La nécessité de l’AUKUS face à la Chine - icono Le Premier ministre britannique Boris Johnson accueillant le 14 juin 2021, au 10 Downing Street, le Premier ministre australien Scott Morrison.

La nécessité de l’AUKUS face à la Chine

La diplomatie entourant le récent accord entre l’Australie, le Royaume-Uni et les États-Unis a laissé beaucoup à désirer, et le Premier ministre britannique Boris Johnson va maintenant concentrer ses efforts sur l’apaisement avec les Français. Mais cet accord ne devrait pas être le dernier entre des puissances partageant les mêmes idées pour contrer l’agression chinoise.

Thucydide au 5e siècle av.

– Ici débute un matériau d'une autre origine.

Lemma sum_pending : qsum (pending_q p) (stage_rows p st) = stage_pending st.
Proof.
  pose proof stage_heights as Hh. rewrite (qsum_stage fin p st _ Hok), credits_miss; cycle 1.
  { intros r Hr. unfold pending_q. rewrite in_query_miss; [done|done|]. rewrite Hr. reflexivity. }
  pose proof (waiting_family p) as Hw.
  destruct st as [|A|A|A h|A h C]; cbn [stage_ok stage_list stage_pending app] in *;
    unfold cancellation, cancel_rows, promotion, pending_q; cbn [fmap list_fmap zsum]; query_rows; cbn; try lia.
  - rewrite (Hw A). cbn. lia.
  - rewrite (Hw A), (in_family_app p _ "#pending_release" (Hw A)). cbn. rewrite i64_neg_exact by lia. lia.
  - rewrite (Hw A), (in_family_app p _ "#cancel_release" (Hw A)). cbn. rewrite i64_neg_exact by lia. lia.
Qed.

Lemma sum_returned : qsum (returned_q p) (stage_rows p st) = stage_returned st.
Proof.
  rewrite (qsum_stage fin p st _ Hok). rewrite zsum_map_0; cycle 1.
  { intros r Hr. unfold returned_q. by rewrite (stage_list_credit p st r Hr), andb_false_r. }
  rewrite Z.add_0_l. apply qsum_every. intros id r Hr.
  destruct (stage_credits_ok fin p st Hok id r Hr) as (Hid & Hpre & Ho & Hx & Ht & Hb & _).
  unfold returned_q. rewrite Hid, Hpre, in_query_hit; try done. by rewrite Ht.
Qed.

Lemma stage_amounts :
  0 <= stage_taken st <= MaxInt64 ∧
  ((stage_reserve st + stage_pending st = stage_taken st ∧ stage_returned st = 0) ∨
   (stage_reserve st = 0 ∧ stage_pending st = 0 ∧ 0 <= stage_returned st <= stage_taken st)).
Proof.
  unfold stage_returned. destruct st as [|A|A|A h|A h C]; cbn in *; try (split; [unfold_widths; lia|left; split; [lia|done]]).
  destruct Hok as (HA & _ & _ & _ & HC & Hsum). split; [lia|]. right. split_and!; try lia.
  apply msum_nonneg. intros k r Hr. destruct (HC k r Hr) as (_ & _ & _ & _ & _ & _ & ?). lia.
Qed.
End sums.

(** ** Lemmas: rows of a stage *)

Lemma stage_lookup p st id r :
  stage_rows p st !! id = Some r → (r ∈ stage_list p st ∧ lr_Id r = id) ∨ stage_credits st !! id = Some r.
Proof. intros [?|[_ ?]]%lookup_upserts_cases; [by left|by right]. Qed.

Lemma stage_lookup_in p st r : r ∈ stage_list p st → stage_rows p st !! lr_Id r = Some r.
Proof. intros Hr. apply lookup_upserts_NoDup; [apply stage_list_ids|done]. Qed.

J.-C. avait érigé les bases de la résolution de conflits et de relations internationales dans son récit de la guerre du Péloponnèse entre Athènes et Sparte. Au cours de cette guerre, les habitants de Melos, seule île importante de la mer Égée non contrôlée par Athènes, ont insisté pour conserver leur neutralité malgré l’intense pression athénienne. Finalement, les Athéniens ont perdu patience et ont exterminé les Méliens, tuant tous les hommes et réduisant les femmes et les enfants en esclavage. La justification athénienne était simple : « La justice n’entre en ligne de compte dans le raisonnement des hommes que si les forces sont égales de part et d’autre ; dans le cas contraire, les forts exercent leur pouvoir et les faibles doivent leur céder. »

Il est de plus en plus évident que c’est aujourd’hui la vision du monde chinoise. Devenue une puissance économique mondiale dotée d’une grande force navale, la Chine cherche à séduire les autres en leur offrant la perspective de vendre davantage de marchandises sur son immense marché ou d’emprunter de l’argent pour des projets d’infrastructure. Elle peut, pour la forme, faire semblant de respecter les accords internationaux qu’elle a signés. Mais les dirigeants chinois, dans la plus pure tradition léniniste, font tout simplement ce qu’ils jugent être dans l’intérêt du parti communiste.

C’est une évidence si l’on considère le comportement de la Chine dans les voies maritimes situées au sud du pays, dans ses relations avec ses voisins tels que le Vietnam, l’Inde et les Philippines, dans la lutte contre les maladies épidémiques, dans ses mesures de répression à Hong Kong, au Xinjiang et au Tibet, ainsi que dans sa politique commerciale et économique internationale. Dans chaque cas, la Chine fait ce qu’elle veut et ce qu’elle pense pouvoir faire impunément. Elle considère que toute tentative de s’opposer aux tyrans de Pékin équivaut à déclencher une nouvelle guerre froide.

S’unir pour faire front

La vérité est que la Chine a depuis longtemps lancé des hostilités contre tout pays qui la critique, et ce à la fois secrètement par le biais de l’infiltration, de l’espionnage et du vol commercial, et plus ouvertement par le biais de sa diplomatie de type « wolf warrior ». La seule réponse efficace est que ceux qui ont des programmes communs fondés sur les règles et normes internationales, qu’il s’agisse de puissances fortes, moyennes ou faibles, s’unissent et rassemblent leur influence par le biais d’alliances.

C’est ce que l’Australie, les États-Unis et le Royaume-Uni ont récemment fait avec leur accord de défense AUKUS, en vertu duquel l’Australie va acquérir au moins huit sous-marins à propulsion nucléaire. L’Australie a été traitée de façon honteuse par la Chine depuis qu’elle a demandé une enquête complète et ouverte sur les origines de la pandémie de Covid-19. Cet appel a été lancé après que le ministre chinois des Affaires étrangères, Wang Yi, a trompé les Australiens en janvier 2020 au sujet de l’urgence sanitaire de Wuhan, au moment même où la Chine achetait de grandes quantités de matériel médical à l’Australie et à d’autres pays.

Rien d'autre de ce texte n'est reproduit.